High-dimensional statistics


Objective

Statistical science has undergone a profound transformation over the last decade with the development of large-scale statistical inference methods. This recent development has been driven by the need to deal with new data, such that for each individual there is a large number of observed variables, sometimes more than the number of individuals in the sample. Of course, not all variables are relevant and usually there are very few. The notion of parsimony (sparsity) is therefore fundamental to the statistical interpretation of large scale data. The aim of this course is to present some of the founding principles that emerge in this context.
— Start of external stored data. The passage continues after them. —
(** * GenVideoAi backend: a shallow embedding of [app.py]

    The Flask application of [app.py] is embedded as explicit state passing
    over a [World] (the relational store, the media folders, the SMTP outbox
    and the log), read through an [Env] that carries the configuration and
    the answers of the collaborators the code treats as opaque (the JWT
    library, the payment gateway, the SMTP relay, the clock and the random
    generator).

    Conventions of the embedding:
    - a view returns a [Response]; an exception that escapes a view is kept
      as [Unhandled e] (the framework answers it with a 500);
    - request bodies are JSON objects whose members are strings ([dict]);
    - Python floats are read as exact rationals ([Q]);
    - [datetime] values are seconds on the local clock and [date] values are
      day numbers, so [(datetime.now() + timedelta(days=d)).date()] is
      [today + d];
    - an [execute] on a cursor is applied to the store at once: on every
      path of the views embedded here a write is followed by its [commit]
      before anything can raise. *)

From Stdlib Require Import String Ascii List ZArith Bool Lia QArith Qminmax Qround Lqa DecimalString.
Import ListNotations.
Open Scope string_scope.
Open Scope Z_scope.

(** ** Python values *)

Record Exn := mkExn { exn_class : string; exn_msg : string }.

Definition str_exn (e : Exn) : string := exn_msg e.

#[local] Set Warnings "-register-all".

Inductive json :=
| JNull
| JBool (b : bool)
| JInt (z : Z)
| JNum (q : Q)
| JStr (s : string)
| JList (items : list json)
| JObj (members : list (string * json)).

Inductive Response :=
| Resp (body : json) (code : Z)
| SendFile (directory filename mimetype : string)
| Unhandled (e : Exn).

Definition status (r : Response) : Z :=
  match r with
  | Resp _ code => code
  | SendFile _ _ _ => 200
  | Unhandled _ => 500
  end.

Definition dict := list (string * string).

Fixpoint get (d : dict) (key : string) : option string :=
  match d with
  | [] => None
  | (k, v) :: rest => if String.eqb k key then Some v else get rest key
  end.

Definition contains (d : dict) (key : string) : bool :=
  match get d key with Some _ => true | None => false end.

(** [bool(x)] for a value that is [None] or a string. *)
Definition truthy (x : option string) : bool :=
  match x with
  | Some s => negb (String.eqb s "")
  | None => false
  end.

Definition str_int (z : Z) : string := NilZero.string_of_int (Z.to_int z).

Definition json_opt (x : option string) : json :=
  match x with Some s => JStr s | None => JNull end.

(** [s.split(sep)] for a one-character separator. *)
Fixpoint split_aux (sep : ascii) (s : string) (cur : string) : list string :=
  match s with
  | EmptyString => [cur]
  | String c rest =>
      if Ascii.eqb c sep then cur :: split_aux sep rest ""
      else split_aux sep rest (cur ++ String c "")
  end.

Definition split (sep : ascii) (s : string) : list string := split_aux sep s "".

(** ** The relational store *)

Record User := mkUser {
  u_id : Z;
  u_email : string;
  u_password : string;
  u_name : string;
  u_subscription : string;
  u_subscription_expiry : option Z;
  u_auth_key : option string;
  u_reset_token : option string;
  u_reset_token_expiry : option Z
}.

Record Video := mkVideo {
  v_id : Z;
  v_user_id : Z;
  v_filename : string;
  v_duration : Q;
  v_created_at : Z
}.

Record PaymentOrder := mkOrder {
  po_order_id : string;
  po_user_id : Z;
  po_amount : Q;
  po_subscription_type : string;
  po_duration_days : Z;
  po_status : string;
  po_created_at : Z;
  po_updated_at : option Z;
  po_payment_response : option string
}.

Record Payment := mkPayment {
  p_order_id : string;
  p_cf_order_id : option string;
  p_user_id : Z;
  p_amount : Q;
  p_payment_status : option string;
  p_payment_method : option string;
  p_transaction_id : option string;
  p_payment_date : Z
}.

Record DB := mkDB {
  users : list User;
  videos : list Video;
  payment_orders : list PaymentOrder;
  payments : list Payment
}.

(** [cursor.lastrowid] of an insert into a table whose ids are [ids]. *)
Definition next_id (ids : list Z) : Z := 1 + fold_right Z.max 0 ids.

(** ** Files, mail, log *)

(** A regular file [f_name] in directory [f_dir]; [f_locked] files make
    [os.unlink] / [os.remove] raise [OSError]. *)
Record FileEntry := mkFile { f_dir : string; f_name : string; f_locked : bool }.

Record Email := mkEmail { m_to : string; m_subject : string; m_body : string }.

Inductive Level := INFO | ERROR.

Record World := mkWorld {
  w_db : DB;
  w_dirs : list string;
  w_files : list FileEntry;
  w_outbox : list Email;
  w_log : list (Level * string)
}.

(** ** Configuration and collaborators *)

Inductive jwt_result :=
| Decoded (user_id : option Z)
| ExpiredSignatureError
| InvalidTokenError.

Record GatewayOrder := mkGatewayOrder {
  g_status_code : Z;
  g_order_status : option string;
  g_payment_status : option string;
  g_payment_method : option string;
  g_cf_payment_id : option string;
  g_cf_order_id : option string;
  g_text : string
}.

Record Env := mkEnv {
  MAX_VIDEOS_PER_USER : Z;
  RESET_TOKEN_EXPIRY_HOURS : Z;
  JWT_EXPIRATION : Z;
  OUTPUT_BASE_FOLDER : string;
  IMAGE_FOLDER : string;
  VOICE_FOLDER : string;
  BACKGROUND_FOLDER : string;
  frontend_url : string;
  (* the database server accepts connections *)
  db_up : bool;
  (* datetime.now(), in seconds *)
  now : Z;
  (* str(date) *)
  str_date : Z -> string;
  (* jwt.decode(token, SECRET_KEY, algorithms=["HS256"]) *)
  jwt_decode : string -> jwt_result;
  (* jwt.encode({'user_id': u, 'exp': e}, SECRET_KEY) *)
  jwt_encode : Z -> Z -> string;
  (* GET {CASHFREE_BASE_URL}/orders/{order_id}; None when the call raises *)
  gateway_order : string -> option GatewayOrder;
  (* the SMTP session (connect, starttls, login, send) succeeds *)
  smtp_ok : bool;
  (* the k-th value of random.random() drawn by get_random_duration *)
  random_unit : nat -> Q;
  (* random.shuffle, as the permutation it leaves in the list *)
  shuffle : list string -> list string;
  (* ''.join(random.choices('0123456789', k=4)) *)
  random_suffix : string;
  (* datetime.now().strftime("%Y%m%d_%H%M%S") *)
  strftime_now : string;
  (* float(s); None when it raises ValueError *)
  py_float : string -> option Q;
  (* werkzeug.utils.secure_filename *)
  secure_filename : string -> string;
  (* the root url_for(..., _external=True) builds on *)
  url_root : string
}.

Definition seconds_per_day : Z := 86400.

Definition date_of (t : Z) : Z := t / seconds_per_day.

Definition today (env : Env) : Z := date_of (now env).

(** [(datetime.now() + timedelta(days=d)).date()] *)
Definition date_after (env : Env) (d : Z) : Z := date_of (now env + d * seconds_per_day).

(** ** Views as state-passing computations

    A computation yields a value, returns a response from the enclosing
    view, or raises; the world it leaves behind is kept in every case. *)

Inductive res (A : Type) :=
| Val (a : A)
| Ret (r : Response)
| Exc (e : Exn).

Arguments Val {A} a.
Arguments Ret {A} r.
Arguments Exc {A} e.

Definition M (A : Type) : Type := World -> res A * World.

Definition pure {A} (a : A) : M A := fun w => (Val a, w).

Definition bind {A B} (c : M A) (k : A -> M B) : M B :=
  fun w =>
    match c w with
    | (Val a, w') => k a w'
    | (Ret r, w') => (Ret r, w')
    | (Exc e, w') => (Exc e, w')
    end.

Definition return_ {A} (r : Response) : M A := fun w => (Ret r, w).

Definition raise {A} (e : Exn) : M A := fun w => (Exc e, w).

(** [try: body except Exception as e: handler e] *)
Definition try_except {A} (body : M A) (handler : Exn -> M A) : M A :=
  fun w =>
    match body w with
    | (Exc e, w') => handler e w'
    | other => other
    end.

(** [try: body finally: cleanup]: an exception of [cleanup] replaces the
    outcome of [body]. *)
Definition try_finally {A} (body : M A) (cleanup : M unit) : M A :=
  fun w =>
    match body w with
    | (out, w') =>
        match cleanup w' with
        | (Val _, w'') => (out, w'')
        | (Ret r, w'') => (Ret r, w'')
        | (Exc e, w'') => (Exc e, w'')
        end
    end.

Declare Scope view_scope.
Delimit Scope view_scope with view.
Notation "x <- c ;; k" := (bind c (fun x => k))
  (at level 100, c at next level, right associativity) : view_scope.
Notation "c ;; k" := (bind c (fun _ => k))
  (at level 100, right associativity) : view_scope.
Open Scope view_scope.

Definition when {A} (b : bool) (c : M A) : M unit :=
  if b then (_ <- c ;; pure tt) else pure tt.

(** What the framework sends for a view. *)
Definition run (view : M Response) (w : World) : Response * World :=
  match view w with
  | (Val r, w') => (r, w')
  | (Ret r, w') => (r, w')
  | (Exc e, w') => (Unhandled e, w')
  end.

Definition read_db : M DB := fun w => (Val (w_db w), w).

Definition write_db (f : DB -> DB) : M unit :=
  fun w => (Val tt, mkWorld (f (w_db w)) (w_dirs w) (w_files w) (w_outbox w) (w_log w)).

Definition log (lvl : Level) (msg : string) : M unit :=
  fun w => (Val tt, mkWorld (w_db w) (w_dirs w) (w_files w) (w_outbox w) (w_log w ++ [(lvl, msg)])).

Definition AttributeError_None (attr : string) : Exn :=
  mkExn "AttributeError" ("'NoneType' object has no attribute '" ++ attr ++ "'").

(** [get_db_connection()]: the connection, or [None] after logging. *)
Definition get_db_connection (env : Env) : M bool :=
  if db_up env then pure true
  else (log ERROR "Database connection error: can't connect" ;; pure false).

(** [conn.cursor(...)] on what [get_db_connection] returned. *)
Definition cursor (conn : bool) : M unit :=
  if conn then pure tt else raise (AttributeError_None "cursor").

(** [mysql.connector.connect] with the configured credentials. *)
Definition connect (env : Env) : M unit :=
  if db_up env then pure tt else raise (mkExn "InterfaceError" "can't connect").

(** ** Requests *)

(** An uploaded file; [up_audio] is the duration the media library reads
    from it, [None] when it cannot be opened as audio. *)
Record Upload := mkUpload { up_filename : string; up_audio : option Q }.

Record Request := mkRequest {
  headers : dict;
  args : dict;
  form : dict;
  json_body : option dict;
  files : list (string * Upload)
}.

Definition message (msg : string) : json := JObj [("message", JStr msg)].

Definition error (msg : string) : json := JObj [("error", JStr msg)].

(** ** Authentication decorators *)

Module Auth.

(** [request.headers['Authorization'].split(" ")[1]] *)
Definition bearer (req : Request) : M (option string) :=
  match get (headers req) "Authorization" with
  | Some h =>
      match nth_error (split " " h) 1 with
      | Some t => pure (Some t)
      | None => raise (mkExn "IndexError" "list index out of range")
      end
  | None => pure None
  end.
These principles are common to many problems that have emerged recently, such as large linear regression, estimation of large low-rank matrices, and network models, for example, stochastic block models. Emphasis will be placed on the construction of optimal methods in convergence speed and their oracle properties.

Planning

  1. Gaussian suite model. Sparsity and thresholding procedures.
  2. Large dimensional linear regression. BIC, Lasso, Dantzig selector, square root Lasso methods.
  3. Oracle properties and variable selection. 
  4. Estimation of large low rank matrices. PCA Sparse. 
  5. Network inference. Stochastic block model. 
     

Références

C.Giraud. Introduction to high-dimensional statistics. Chapman and Hall, 2015. 
A.B.Tsybakov. Apprentissage statistique et estimation non-paramétrique. Polycopié de l'Ecole Polytechnique, 2014. 
S.van de Geer. Estimation and testing under sparsity. Lecture Notes in Mathematics 2159. Springer, 2016.